You can see the full output from the API and the sheer richness of the annotations it produces (jump to the bottom of the page to see the OCR and Web Entities):

Now let's collapse the JSON query above into a single line and run over the entire collection of 945 preview images:

mkdir RUSSIA24_20220830_160000_Fakti-CVAPI
cat FRAMELIST.TXT | parallel -j 20 --eta "curl -s -H \"Content-Type: application/json\" -H \"Authorization: Bearer $(gcloud auth print-access-token)\" https://vision.googleapis.com/v1/images:annotate -d '{ \"requests\": [ { \"image\": { \"source\": { \"gcsImageUri\": \"gs://[YOURBUCKET]/RUSSIA24_20220830_160000_Fakti/{}.jpg\" } }, \"features\": [ { \"maxResults\": 200, \"type\": \"WEB_DETECTION\" },{\"maxResults\":200,\"type\":\"LANDMARK_DETECTION\"},{\"maxResults\":200,\"type\":\"LABEL_DETECTION\"},{\"type\":\"LOGO_DETECTION\"},{\"type\":\"FACE_DETECTION\"},{\"type\":\"TEXT_DETECTION\"} ] } ] }' > ./RUSSIA24_20220830_160000_Fakti-CVAPI/{}.json"

This will output the API's annotation of each preview image to its own JSON file.

You can download the final ZIP file containing all of the annotations of this broadcast to see what the results look like for an entire broadcast:

Surprisingly, despite the incredible richness of the annotations being performed, the final cost to annotate this entire hour-long broadcast with all 6 requested annotation types is just $11. To perform just OCR over the broadcast costs just $1.50 or just $0.60 per hour-long broadcast at higher volumes.

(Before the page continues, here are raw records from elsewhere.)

(** * kyverno-artifact-watcher: the reconciliation loop of [main.go]

    A shallow embedding of the watcher's version resolver, state store,
    puller set-up, document annotator and applier, followed by the
    properties of the specification that concern them.

    Go strings are byte sequences and are modelled by [string]; an [int] or
    [int64] is a [Z]; a Go [error] is an [option error] with [None] for
    [nil]; a [map[string]T] is a [gmap string T], wrapped in [option] where
    the code distinguishes the [nil] map.  The file system, the metadata API
    and the external apply tool form an explicit [World]; the registry
    transports and the YAML text codec of the libraries are parameters. *)

From Stdlib Require Import ZArith Ascii DecimalString.
From stdpp Require Import gmap strings list fin_maps.

Local Open Scope Z_scope.

(** ** Part I. The Go standard library functions the code calls *)

Module GoStr.

Definition byte (n : N) : ascii := ascii_of_N n.
Definition code (a : ascii) : N := N_of_ascii a.

Definition str1 (a : ascii) : string := String a EmptyString.

(** [unicode.IsSpace] on the UTF-8 encoding.  The White_Space code points
    are U+0009..U+000D, U+0020, U+0085, U+00A0, U+1680, U+2000..U+200A,
    U+2028, U+2029, U+202F, U+205F and U+3000. *)
Definition isSpace1 (a : ascii) : bool :=
  let c := code a in ((9 <=? c) && (c <=? 13))%N || (c =? 32)%N.

Definition isSpace2 (a b : ascii) : bool :=
  (code a =? 194)%N && ((code b =? 133)%N || (code b =? 160)%N).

Adding logo detection alongside OCR costs just $3.00 per broadcast or $1.20 at higher volumes.

We hope this experiment showcases the power of coupling the Visual Explorer's downloadable preview image ZIP files with machine vision to enable rapid cataloging and assessment of the visual narratives of television news from across the world.